The documentary follows the director for roughly a year, starting with his doing some painting for a gallery opening, to his filming of The Whispering Star.  It also follows the documentary formula by telling us a bit about his history, his movies, his friends and family and his career.  We hear from his wife, some of the actors he has used in the past, his sister, his high school friends, and even a producer he worked with a long time ago.  He talks about art, drinking, being a virgin, painting, his troubles in the film industry and what he is up to.

Much of the film focuses on a project very near to his heart, a movie called The Whispering Star.  It is a movie he wrote 20 years ago, but recently updated it to include the Fukushima disaster, where the nuclear plant in Japan ruptured due to an earthquake and tsunami.  He filmed much of it in the quarantine zone, with local residents who were displaced from their homes.

This documentary helps shed light on his working process, and how he feels about his art and output.  He is obviously a very determined man, one who never gave up regardless of how much was in his way for much of the time.  We get to see how he interacts with his wife and others in his life, and hear his musings on all sorts of topics.  He is obviously a lover of the arts, whether it be books, music, movies or fine art.
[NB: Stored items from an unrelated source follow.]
Lemma split_covers_iff :
  (∀ d, d ∈ full_range df → d ∈ dates (train df) ∨ d ∈ dates (test df))
  ↔ no_gap_at_split df.
Proof.
  assert (_ymd2ord 2015 12 31 = split_day - 1) as HD by (vm_compute; reflexivity).
  unfold no_gap_at_split. rewrite HD. fold split_day. split.
  - intros Hcov.
    destruct (loc_PM2_5 is_train df) as [|p tr] eqn:Etr; [by left|].
    destruct (loc_PM2_5 is_test df) as [|q te] eqn:Ete; [by right; left|].
    right; right.
    assert (p ∈ loc_PM2_5 is_train df) as Hp by (rewrite Etr; left).
    assert (q ∈ loc_PM2_5 is_test df) as Hq by (rewrite Ete; left).
    pose proof (train_before_split _ Hp). pose proof (test_from_split _ Hq).
    assert (∀ d, split_day - 1 ≤ d ≤ split_day → d ∈ full_range df) as Hfull.
    { intros d Hd. unfold full_range. apply elem_of_resample_index.
      exists p, q. split_and!; [| |lia|lia]; apply loc_all_elem.
      - apply elem_of_loc in Hp as (x & ? & _ & ?); by exists x.
      - apply elem_of_loc in Hq as (x & ? & _ & ?); by exists x. }
    split.
    + destruct (Hcov (split_day - 1) (Hfull (split_day - 1) ltac:(lia))) as [Hin|Hin%test_dates_from]; [|lia].
      rewrite dates_train in Hin. apply elem_of_resample_index in Hin
        as (a & b & _ & Hb & ?).
      pose proof (train_before_split _ Hb).
      apply elem_of_loc in Hb as (x & Hx & _). exists (b.1, x). split; [done|]. cbn. lia.
    + destruct (Hcov split_day (Hfull split_day ltac:(lia))) as [Hin%train_dates_before|Hin]; [lia|].
      rewrite dates_test in Hin. apply elem_of_resample_index in Hin
        as (a & b & Ha & _ & ?).
      pose proof (test_from_split _ Ha).
      apply elem_of_loc in Ha as (x & Hx & _). exists (a.1, x). split; [done|]. cbn. lia.
  - intros Hgap d. unfold full_range. rewrite elem_of_resample_index.
    intros (p & q & (xp & Hp & _)%loc_all_elem & (xq & Hq & _)%loc_all_elem & Hd).
    pose proof (record_side _ Hp) as Sp. pose proof (record_side _ Hq) as Sq.
    cbn in Sp, Sq.
    destruct Hgap as [Etr|[Ete|[(a & Ha & Hda) (b & Hb & Hdb)]]].
    + right. rewrite dates_test. apply elem_of_resample_index.
      destruct Sp as [(_ & _ & Hin)|(_ & _ & Hp')]; [rewrite Etr in Hin; by apply elem_of_nil in Hin|].
      destruct Sq as [(_ & _ & Hin)|(_ & _ & Hq')]; [rewrite Etr in Hin; by apply elem_of_nil in Hin|].
      eexists _, _. split_and!; [exact Hp'|exact Hq'|cbn; lia|cbn; lia].
    + left. rewrite dates_train. apply elem_of_resample_index.
      destruct Sp as [(_ & _ & Hp')|(_ & _ & Hin)]; [|rewrite Ete in Hin; by apply elem_of_nil in Hin].
      destruct Sq as [(_ & _ & Hq')|(_ & _ & Hin)]; [|rewrite Ete in Hin; by apply elem_of_nil in Hin].
      eexists _, _. split_and!; [exact Hp'|exact Hq'|cbn; lia|cbn; lia].
    + pose proof (record_side _ Ha) as Sa. pose proof (record_side _ Hb) as Sb.
      destruct (Z.lt_ge_cases d split_day).
      * left. rewrite dates_train. apply elem_of_resample_index.
        destruct Sp as [(_ & _ & Hp')|(? & _)]; [|lia].
        destruct Sa as [(_ & _ & Ha')|(? & _)]; [|lia].
        eexists _, _. split_and!; [exact Hp'|exact Ha'|cbn; lia|cbn; lia].
      * right. rewrite dates_test. apply elem_of_resample_index.
        destruct Sq as [(? & _)|(_ & _ & Hq')]; [lia|].
        destruct Sb as [(? & _)|(_ & _ & Hb')]; [lia|].
        eexists _, _. split_and!; [exact Hb'|exact Hq'|cbn; lia|cbn; lia].
Qed.
End split.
The film touches on enough topics that it did make me feel like I now know his and his reasons for being much more than I did in the past.  Before this I knew some of his movies, but little about the director himself.  Although my preference for a film like this is much more linear in both timeline and style, this movie did not fail to entertain me and give me a sense of who the man behind the lens is.

8 out of 10 stars.

Location : The Japan Society, in NYC
Date and time : Saturday July 16th, 2016 at 2:30 PM
Format : DCP
Audience :Maybe half full, but the crowd seemed to be enjoying it.